*** Input data Section Begins ***

Definition renderStatusText (s : StatusSnapshot) : string :=
  let m := mqtt s in
  let d := snap_dictionaryStatus s in
  let counter name (v : Z) := [name; ": "] ++ appendInt v ++ [nl] in
  text (["Stats and status" +:+ nl +:+ nl]
    ++ (if webHandlerAvailable s then
          (handlerHits s ≫= λ '(name, n), ["hitCount: "; name; " = "; print_dec n; nl]) ++ [nl]
        else [])
    ++ ["motion: "; (if Motion.currMotionDetected (motion s) then "y" else "n"); nl;
        "motion_last_change: "]
    ++ appendInt (Motion.lastChangedHour (motion s)) ++ [":"]
    ++ appendInt (Motion.lastChangedMin (motion s)) ++ [":"]
    ++ appendInt (Motion.lastChangedSec (motion s)) ++ [nl]
    ++ counter "light_sensor" (lightValue s)
    ++ ["display_mode: "; displayMode s; nl;
        "display_dimmed: "; (if displayDimmed s then "yes" else "no"); nl;
        "led_strip_mode: "; ledStripMode s; nl; nl]
    ++ renderTextSystem (system s)
    ++ [nl; "mqttBrokerConnected: "; (if mqttBrokerConnected m then "yes" else "no"); nl;
        "mqttLastLoopRc: "] ++ appendInt (last_loop_rc m) ++ [" ("; mqttLastLoopRcStr s; ")"; nl;
        "mqttBrokerIp: "; snap_mqttBrokerIp s; nl]
    ++ counter "mqttBrokerPort" (mqttBrokerPort m)
    ++ counter "mqttKeepAlive (secs)" (mqttKeepAlive m)
    ++ counter "mqttConnectAttempts" (connectAttempts m) ++ counter "mqttConnects" (connects m)
    ++ counter "mqttDisconnects" (disconnects m) ++ counter "mqttPublishes" (publishes m)
    ++ counter "mqttPublishedMotions" (publishedMotions m)
    ++ counter "mqttPublishesDropped" (publishesDropped m)
    ++ counter "mqttPublishCallbacks" (publishCallbacks m)
    ++ counter "mqttMessages" (messages m) ++ counter "mqttTicks" (mqtt_ticks m)
    ++ [nl] ++ counter "dictSize" (dictionarySize s)
    ++ counter "dictTicks" (ticks d) ++ counter "dictAdds" (entriesAdded d)
    ++ counter "dictRemoves" (entriesRemoved d) ++ counter "dictExpires" (entriesExpired d)
    ++ match snap_dictionaryEntries s with
       | [] => []
       | l => [nl] ++ (l ≫= λ '(k, v), ["dict: "; k; " => "; v; nl])
       end).

Definition renderStatusJson (s : StatusSnapshot) : string :=
  let d := snap_dictionaryStatus s in
  let field name := ["," +:+ nl +:+ "    " +:+ q name +:+ ": "] in
  text (["{" +:+ nl; "  " +:+ q "version" +:+ ": "] ++ appendInt statusJsonVersion ++ ["," +:+ nl]
    ++ renderJsonSystem (system s)
    ++ ["  " +:+ q "motion" +:+ ": {" +:+ nl; "    " +:+ q "detected" +:+ ": "]
    ++ appendJsonBool (Motion.currMotionDetected (motion s))
    ++ field "last_change_hour" ++ appendInt (Motion.lastChangedHour (motion s))
    ++ field "last_change_min" ++ appendInt (Motion.lastChangedMin (motion s))
    ++ field "last_change_sec" ++ appendInt (Motion.lastChangedSec (motion s))
    ++ [nl +:+ "  }," +:+ nl; "  " +:+ q "light_sensor" +:+ ": "] ++ appendInt (lightValue s)
    ++ ["," +:+ nl; "  " +:+ q "display" +:+ ": {" +:+ q "mode" +:+ ": "]
    ++ appendJsonString (displayMode s)
    ++ [", " +:+ q "dimmed" +:+ ": "] ++ appendJsonBool (displayDimmed s)
    ++ ["}," +:+ nl; "  " +:+ q "led_strip" +:+ ": {" +:+ q "mode" +:+ ": "]
    ++ appendJsonString (ledStripMode s) ++ ["}," +:+ nl]
    ++ renderJsonMqtt s
    ++ ["  " +:+ q "dictionary" +:+ ": {" +:+ nl; "    " +:+ q "size" +:+ ": "]
    ++ appendInt (dictionarySize s)
    ++ field "ticks" ++ appendInt (ticks d) ++ field "adds" ++ appendInt (entriesAdded d)
    ++ field "removes" ++ appendInt (entriesRemoved d)
    ++ field "expires" ++ appendInt (entriesExpired d)
    ++ ["," +:+ nl +:+ "    " +:+ q "entries" +:+ ": {"]
    ++ match snap_dictionaryEntries s with
       | [] => ["}" +:+ nl]
       | l => [nl] ++ renderJsonPairs l "      " ++ ["    }" +:+ nl]
       end
    ++ ["  }," +:+ nl; "  " +:+ q "handlers" +:+ ": {" +:+ q "hits" +:+ ": {"]
    ++ (if negb (webHandlerAvailable s) || match handlerHits s with [] => true | _ => false end
        then ["}}" +:+ nl]
        else [nl] ++ renderJsonHits (handlerHits s) ++ ["  }}" +:+ nl])
    ++ ["}" +:+ nl]).

(** ** Gathering *)

(** The loop over the dictionary; every step may drop expired entries. *)
Section gather.
Context `{TimerService T}.

Fixpoint gather_entries (fuel : nat) (currKey currData : string) (found : bool) (w : Dictionary T)
    : option (list (string * string) * Dictionary T) :=
  if found then
    match fuel with
    | O => None
    | S fuel =>
        '(found', key', data', w') ← getNext currKey w;
        '(rest, w'') ← gather_entries fuel key' data' found' w';
        Some ((currKey, currData) :: rest, w'')
    end
  else Some ([], w).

*** Input data Section Ends ***

Task to carry out = All lines above from the line with "(Motion.lastChangedHour (motion s)) ++" through the line with "(if displayDimmed s", both included, are to be set down exactly, with nothing else.

Exercise answer =
    ++ appendInt (Motion.lastChangedHour (motion s)) ++ [":"]
    ++ appendInt (Motion.lastChangedMin (motion s)) ++ [":"]
    ++ appendInt (Motion.lastChangedSec (motion s)) ++ [nl]
    ++ counter "light_sensor" (lightValue s)
    ++ ["display_mode: "; displayMode s; nl;
        "display_dimmed: "; (if displayDimmed s then "yes" else "no"); nl;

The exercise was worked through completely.